#### Try it:
Please return every line in the entries below with the word "drop" in it.

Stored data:
»»
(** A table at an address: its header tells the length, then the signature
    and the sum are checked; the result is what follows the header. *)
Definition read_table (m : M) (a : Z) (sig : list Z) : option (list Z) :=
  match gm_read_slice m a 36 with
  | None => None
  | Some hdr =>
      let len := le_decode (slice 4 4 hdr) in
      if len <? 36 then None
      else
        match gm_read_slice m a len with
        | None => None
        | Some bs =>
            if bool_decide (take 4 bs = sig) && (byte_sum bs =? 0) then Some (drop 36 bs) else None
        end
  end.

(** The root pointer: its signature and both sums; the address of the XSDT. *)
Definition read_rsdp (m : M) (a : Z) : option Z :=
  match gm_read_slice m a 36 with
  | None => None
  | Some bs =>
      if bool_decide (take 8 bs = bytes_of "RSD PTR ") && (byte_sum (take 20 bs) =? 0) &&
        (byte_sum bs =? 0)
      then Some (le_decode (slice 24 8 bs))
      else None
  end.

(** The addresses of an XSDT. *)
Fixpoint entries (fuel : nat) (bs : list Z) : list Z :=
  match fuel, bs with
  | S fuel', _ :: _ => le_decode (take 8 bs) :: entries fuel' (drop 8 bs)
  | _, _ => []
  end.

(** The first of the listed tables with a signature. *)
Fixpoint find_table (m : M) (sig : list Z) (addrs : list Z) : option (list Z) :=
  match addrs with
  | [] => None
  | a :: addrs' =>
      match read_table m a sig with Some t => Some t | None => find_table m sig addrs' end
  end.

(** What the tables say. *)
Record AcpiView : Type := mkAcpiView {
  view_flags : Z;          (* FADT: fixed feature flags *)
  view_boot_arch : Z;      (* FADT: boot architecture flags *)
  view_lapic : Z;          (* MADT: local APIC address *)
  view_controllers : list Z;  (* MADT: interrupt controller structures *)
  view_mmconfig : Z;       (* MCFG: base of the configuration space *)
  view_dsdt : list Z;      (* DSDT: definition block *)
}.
««
#### Written answer:
            if bool_decide (take 4 bs = sig) && (byte_sum bs =? 0) then Some (drop 36 bs) else None
  | S fuel', _ :: _ => le_decode (take 8 bs) :: entries fuel' (drop 8 bs)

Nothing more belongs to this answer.